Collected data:
(* ===== verification/HostRuntime.v ===== *)
(** Model of the host runtime of [src/abi_impl/mod.rs]: the table of pending
    asynchronous host operations ([VmAsyncOps]), the fixed window rate limiter
    ([RateLimiterStore]) and the thread's current host context
    ([EdgeHostContextGuard]).  The width of an operation id and the values of a
    call are the vm crate's; channels, threads and executors are outside the
    program: a pending operation is told what its channel or future does. *)

From S2P Require Import Prelude Bytes ShardedStore.

Module VmAsyncOps.
Section ops.
Context {V : Type}.
(** The number of values of [HostOpId]. *)
Context (op_ids : Z).

Abbreviation AsyncOpResult := (vm_result V).

(** A oneshot receiver: nothing sent yet, a result sent, or the sender gone. *)
Inductive receiver :=
| Waiting
| Sent (r : AsyncOpResult)
| Dropped.

(** A future, as the polls it takes. *)
Inductive future :=
| Now (r : AsyncOpResult)
| Later (f : future).

Inductive PendingOp :=
| Receiver (r : receiver)
| Future (f : future).

Record VmAsyncOps := MkOps {
  pending : gmap Z PendingOp;
  next_op_id : Z;
  runtime_handle : bool;
}.
#[export] Instance eta_ops : Eta VmAsyncOps := fun s => MkOps s.(pending) s.(next_op_id) s.(runtime_handle).

Definition new (try_current : bool) : VmAsyncOps := MkOps ∅ 1 try_current.

(** [wrapping_add(1).max(1)] *)
Definition next_id (n : Z) : Z := Z.max ((n + 1) mod op_ids) 1.

Fixpoint allocate_loop (attempts : nat) (s : VmAsyncOps) : vm_result Z * VmAsyncOps :=
  match attempts with
  | O => (Err (HostError "exhausted edge async host op ids"), s)
  | S attempts =>
      let op_id := s.(next_op_id) in
      let s := s <| next_op_id := next_id op_id |> in
      match s.(pending) !! op_id with
      | None => (Ok op_id, s)
      | Some _ => allocate_loop attempts s
      end
  end.
Definition ATTEMPTS : nat := Z.to_nat U16_MAX.
Definition allocate_op_id (s : VmAsyncOps) : vm_result Z * VmAsyncOps := allocate_loop ATTEMPTS s.

Definition insert_pending (op_id : Z) (op : PendingOp) (s : VmAsyncOps) : vm_result unit * VmAsyncOps :=
  match s.(pending) !! op_id with
  | Some _ => (Err (HostError ("duplicate async host op id " +:+ dec op_id)), s)
  | None => (Ok tt, s <| pending := <[op_id := op]> s.(pending) |>)
  end.

(** [?] on a step of the state. *)
Definition then_ {A B} (x : vm_result A * VmAsyncOps) (f : A -> VmAsyncOps -> vm_result B * VmAsyncOps)
    : vm_result B * VmAsyncOps :=
  let '(r, s) := x in match r with Ok a => f a s | Err e => (Err e, s) end.

(** The receiver is in the table when the result is sent, so sending does not
    fail. *)
Definition schedule_ready (r : AsyncOpResult) (s : VmAsyncOps) : vm_result Z * VmAsyncOps :=
  then_ (allocate_op_id s) (fun op_id s =>
    then_ (insert_pending op_id (Receiver (Sent r)) s) (fun _ s => (Ok op_id, s))).

(** [spawned] is what starting the thread said, where there is no runtime. *)
Definition schedule_future (try_current : bool) (spawned : result string unit) (f : future) (s : VmAsyncOps)
    : vm_result Z * VmAsyncOps :=
  then_ (allocate_op_id s) (fun op_id s =>
    let s := s <| runtime_handle := s.(runtime_handle) || try_current |> in
    if s.(runtime_handle) then
      then_ (insert_pending op_id (Future f) s) (fun _ s => (Ok op_id, s))
    else
      match spawned with
      | Err e => (Err (HostError ("failed to spawn async host op thread: " +:+ e)), s)
      | Ok _ => then_ (insert_pending op_id (Receiver Waiting) s) (fun _ s => (Ok op_id, s))
      end).

(** The thread of an operation ends: it sends its result, or is gone. *)
Definition thread_done (op_id : Z) (r : option AsyncOpResult) (s : VmAsyncOps) : VmAsyncOps :=
  s <| pending := alter (fun op => match op with
                                   | Receiver Waiting => Receiver match r with Some r => Sent r | None => Dropped end
                                   | op => op
                                   end) op_id s.(pending) |>.

Inductive poll := Pending | Ready (r : AsyncOpResult).

Definition poll_op (op_id : Z) (s : VmAsyncOps) : poll * VmAsyncOps :=
  match s.(pending) !! op_id with
  | None => (Ready (Err (HostError ("unknown async host op " +:+ dec op_id))), s)
  | Some op =>
      let done r := (Ready r, s <| pending := delete op_id s.(pending) |>) in
      match op with
      | Receiver Waiting => (Pending, s)
      | Receiver (Sent r) => done r
      | Receiver Dropped => done (Err (HostError ("async host op " +:+ dec op_id +:+ " was cancelled")))
      | Future (Now r) => done r
      | Future (Later f) => (Pending, s <| pending := <[op_id := Future f]> s.(pending) |>)
      end
  end.

(** ** Properties *)

Definition ops_ok (s : VmAsyncOps) : Prop := 1 <= s.(next_op_id) < op_ids.

Context (enough_ids : 65536 <= op_ids).

Lemma next_id_range n : 1 <= n < op_ids -> 1 <= next_id n < op_ids.
Proof. intros Hn. unfold next_id. pose proof (Z.mod_pos_bound (n + 1) op_ids). lia. Qed.

(** The ids the loop tries, starting at [n]. *)
Definition nth_id (n : Z) (i : nat) : Z := 1 + (n - 1 + Z.of_nat i) mod (op_ids - 1).

Lemma nth_id_0 n : 1 <= n < op_ids -> nth_id n 0 = n.
Proof. intros Hn. unfold nth_id. rewrite Z.mod_small; lia. Qed.

Lemma nth_id_S n i : 1 <= n < op_ids -> nth_id (next_id n) i = nth_id n (S i).
Proof.
  intros Hn. unfold nth_id, next_id. f_equal.
  destruct (decide (n + 1 = op_ids)) as [Heq|Hne].
  - rewrite Heq, Z.mod_same by lia. replace (Z.max 0 1) with 1 by lia.
    replace (n - 1 + Z.of_nat (S i)) with (Z.of_nat i + 1 * (op_ids - 1)) by lia.
    rewrite Z.mod_add by lia. by f_equal.
  - rewrite (Z.mod_small (n + 1)) by lia. f_equal. lia.
Qed.

Lemma nth_id_inj n i j :
  Z.of_nat i < op_ids - 1 -> Z.of_nat j < op_ids - 1 -> nth_id n i = nth_id n j -> i = j.
Proof.
  unfold nth_id. intros Hi Hj Heq.
  assert (Hd : (Z.of_nat i - Z.of_nat j) mod (op_ids - 1) = 0).
  { replace (Z.of_nat i - Z.of_nat j) with ((n - 1 + Z.of_nat i) - (n - 1 + Z.of_nat j)) by lia.
    rewrite Zminus_mod. replace ((n - 1 + Z.of_nat i) mod (op_ids - 1)) with ((n - 1 + Z.of_nat j) mod (op_ids - 1)) by lia.
    by rewrite Z.sub_diag, Z.mod_0_l by lia. }
  apply Z.mod_divide in Hd as [q Hq]; [|lia]. assert (q = 0) by nia. lia.
Qed.

Lemma allocate_loop_spec k s :
  ops_ok s ->
  let '(r, s') := allocate_loop k s in
  ops_ok s' /\ pending s' = pending s /\ runtime_handle s' = runtime_handle s /\
  match r with
  | Ok id => pending s !! id = None /\ 1 <= id < op_ids
  | Err _ => forall i, (i < k)%nat -> is_Some (pending s !! nth_id (next_op_id s) i)
  end.
Proof.
  revert s. induction k as [|k IH]; intros s Hok; cbn [allocate_loop].
  { split_and!; try done. intros i Hi. lia. }
  cbn [pending set_field eta_ops]. destruct (pending s !! next_op_id s) as [op|] eqn:Hop.
  - specialize (IH (s <| next_op_id := next_id (next_op_id s) |>)).
    assert (Hn : ops_ok (s <| next_op_id := next_id (next_op_id s) |>)) by (by apply next_id_range).
    specialize (IH Hn). destruct (allocate_loop k _) as [[id|e] s']; [done|].
    destruct IH as (? & ? & ? & Hall). split_and!; [done..|]. intros [|i] Hi.
    + rewrite nth_id_0 by done. by rewrite Hop.
    + rewrite <-nth_id_S by done. apply (Hall i). lia.
  - pose proof (next_id_range _ Hok) as [? ?]. destruct Hok as [? ?]. by split_and!.
Qed.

§ Exercise description:
All that is needed is the exact run of lines above from the line containing "next_op_id : Z;" through the line containing "(** [wrapping_add(1).max(1)] *)", both of them included.

§ Response for this exercise:
  next_op_id : Z;
  runtime_handle : bool;
}.
#[export] Instance eta_ops : Eta VmAsyncOps := fun s => MkOps s.(pending) s.(next_op_id) s.(runtime_handle).

Definition new (try_current : bool) : VmAsyncOps := MkOps ∅ 1 try_current.

(** [wrapping_add(1).max(1)] *)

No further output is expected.